- _Your instructions_
The string "logged" may appear in lines of the data; report how many lines contain it, with no other output.

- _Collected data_
- - -
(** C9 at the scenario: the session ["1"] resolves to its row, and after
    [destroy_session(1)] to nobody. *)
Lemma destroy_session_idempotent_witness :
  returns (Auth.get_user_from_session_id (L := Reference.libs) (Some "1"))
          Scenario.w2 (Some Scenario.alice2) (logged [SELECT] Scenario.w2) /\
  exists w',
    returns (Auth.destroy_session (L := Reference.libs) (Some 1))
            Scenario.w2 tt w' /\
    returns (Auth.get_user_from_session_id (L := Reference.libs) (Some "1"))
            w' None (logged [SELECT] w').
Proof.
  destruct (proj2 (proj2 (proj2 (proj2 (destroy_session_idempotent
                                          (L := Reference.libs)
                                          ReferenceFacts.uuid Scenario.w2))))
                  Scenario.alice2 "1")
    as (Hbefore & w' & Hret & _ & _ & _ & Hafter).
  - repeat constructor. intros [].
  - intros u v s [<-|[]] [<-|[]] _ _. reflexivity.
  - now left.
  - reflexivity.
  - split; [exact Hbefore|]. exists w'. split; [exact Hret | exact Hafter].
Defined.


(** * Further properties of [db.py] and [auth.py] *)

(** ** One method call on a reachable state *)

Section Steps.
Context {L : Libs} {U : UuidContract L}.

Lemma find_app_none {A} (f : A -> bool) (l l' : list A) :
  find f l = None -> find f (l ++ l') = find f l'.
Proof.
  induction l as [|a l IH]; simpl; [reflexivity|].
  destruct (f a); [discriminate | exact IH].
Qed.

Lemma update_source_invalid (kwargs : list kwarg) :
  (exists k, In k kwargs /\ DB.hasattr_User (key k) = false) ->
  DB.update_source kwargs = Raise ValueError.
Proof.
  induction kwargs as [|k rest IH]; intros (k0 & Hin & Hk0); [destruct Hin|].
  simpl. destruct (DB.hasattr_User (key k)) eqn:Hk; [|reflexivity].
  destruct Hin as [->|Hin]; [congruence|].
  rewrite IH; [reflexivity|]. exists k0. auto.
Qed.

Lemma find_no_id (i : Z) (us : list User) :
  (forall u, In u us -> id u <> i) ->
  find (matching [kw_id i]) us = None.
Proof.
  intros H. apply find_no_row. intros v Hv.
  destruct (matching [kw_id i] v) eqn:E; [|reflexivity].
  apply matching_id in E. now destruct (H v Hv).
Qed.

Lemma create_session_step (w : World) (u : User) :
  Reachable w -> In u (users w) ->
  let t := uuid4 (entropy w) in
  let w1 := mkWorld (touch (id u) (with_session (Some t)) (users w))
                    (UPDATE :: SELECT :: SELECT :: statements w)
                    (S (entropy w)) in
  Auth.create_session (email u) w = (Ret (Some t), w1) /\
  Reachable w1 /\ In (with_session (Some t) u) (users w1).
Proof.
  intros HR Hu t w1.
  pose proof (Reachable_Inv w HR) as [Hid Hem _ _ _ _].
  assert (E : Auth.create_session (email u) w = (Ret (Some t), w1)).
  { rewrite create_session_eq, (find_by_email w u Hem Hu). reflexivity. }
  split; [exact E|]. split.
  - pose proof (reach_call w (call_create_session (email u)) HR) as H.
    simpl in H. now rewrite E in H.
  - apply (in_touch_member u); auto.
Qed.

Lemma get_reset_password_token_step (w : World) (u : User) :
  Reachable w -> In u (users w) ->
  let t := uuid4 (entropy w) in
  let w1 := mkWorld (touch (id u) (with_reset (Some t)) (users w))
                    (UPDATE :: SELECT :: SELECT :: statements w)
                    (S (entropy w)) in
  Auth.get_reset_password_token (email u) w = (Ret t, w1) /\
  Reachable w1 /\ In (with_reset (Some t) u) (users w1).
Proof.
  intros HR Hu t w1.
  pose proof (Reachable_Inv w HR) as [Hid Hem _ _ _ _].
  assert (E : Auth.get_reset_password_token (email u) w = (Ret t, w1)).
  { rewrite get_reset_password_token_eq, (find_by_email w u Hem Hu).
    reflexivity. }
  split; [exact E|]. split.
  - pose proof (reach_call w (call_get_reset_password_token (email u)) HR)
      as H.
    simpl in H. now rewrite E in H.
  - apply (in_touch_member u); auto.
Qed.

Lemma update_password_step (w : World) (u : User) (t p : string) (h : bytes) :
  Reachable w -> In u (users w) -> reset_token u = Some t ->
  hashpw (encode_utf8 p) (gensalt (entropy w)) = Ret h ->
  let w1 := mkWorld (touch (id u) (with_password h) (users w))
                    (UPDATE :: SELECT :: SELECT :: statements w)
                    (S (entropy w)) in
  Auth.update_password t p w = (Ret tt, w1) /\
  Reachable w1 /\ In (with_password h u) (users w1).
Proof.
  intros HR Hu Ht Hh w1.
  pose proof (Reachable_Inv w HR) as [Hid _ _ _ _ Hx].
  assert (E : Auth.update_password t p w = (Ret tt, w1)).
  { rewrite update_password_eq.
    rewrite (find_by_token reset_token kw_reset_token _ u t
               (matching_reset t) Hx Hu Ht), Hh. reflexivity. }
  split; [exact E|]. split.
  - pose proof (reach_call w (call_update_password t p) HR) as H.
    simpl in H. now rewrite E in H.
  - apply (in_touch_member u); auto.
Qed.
- - -
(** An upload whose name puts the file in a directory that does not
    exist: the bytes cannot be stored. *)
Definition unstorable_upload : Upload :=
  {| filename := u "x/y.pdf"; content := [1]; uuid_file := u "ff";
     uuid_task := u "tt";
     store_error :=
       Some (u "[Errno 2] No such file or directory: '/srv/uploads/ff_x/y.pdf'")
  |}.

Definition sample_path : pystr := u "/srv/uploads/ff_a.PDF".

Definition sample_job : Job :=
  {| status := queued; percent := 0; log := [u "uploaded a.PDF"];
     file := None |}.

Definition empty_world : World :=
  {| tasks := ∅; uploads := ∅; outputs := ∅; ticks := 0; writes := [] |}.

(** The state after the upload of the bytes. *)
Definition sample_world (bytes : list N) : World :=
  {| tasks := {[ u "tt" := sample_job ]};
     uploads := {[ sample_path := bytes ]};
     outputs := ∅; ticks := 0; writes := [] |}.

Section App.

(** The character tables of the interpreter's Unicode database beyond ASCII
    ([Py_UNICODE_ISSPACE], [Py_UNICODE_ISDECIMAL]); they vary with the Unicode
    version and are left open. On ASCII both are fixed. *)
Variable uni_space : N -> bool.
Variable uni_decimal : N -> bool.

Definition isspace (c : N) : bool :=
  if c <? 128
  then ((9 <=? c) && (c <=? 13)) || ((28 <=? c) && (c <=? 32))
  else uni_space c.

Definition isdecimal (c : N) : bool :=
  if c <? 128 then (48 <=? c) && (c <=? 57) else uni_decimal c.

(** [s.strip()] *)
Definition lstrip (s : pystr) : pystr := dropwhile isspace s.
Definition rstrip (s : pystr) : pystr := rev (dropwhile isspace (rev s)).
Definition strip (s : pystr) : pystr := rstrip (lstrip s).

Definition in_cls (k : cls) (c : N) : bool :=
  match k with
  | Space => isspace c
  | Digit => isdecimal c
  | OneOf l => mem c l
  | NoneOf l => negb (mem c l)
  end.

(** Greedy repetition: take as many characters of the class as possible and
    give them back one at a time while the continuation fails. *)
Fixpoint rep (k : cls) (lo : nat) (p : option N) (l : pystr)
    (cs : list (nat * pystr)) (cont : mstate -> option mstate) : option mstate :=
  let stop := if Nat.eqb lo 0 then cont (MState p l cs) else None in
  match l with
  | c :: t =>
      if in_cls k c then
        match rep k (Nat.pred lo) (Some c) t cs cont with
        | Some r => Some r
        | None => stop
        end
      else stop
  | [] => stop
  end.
- - -
- _Answer to the problem_
2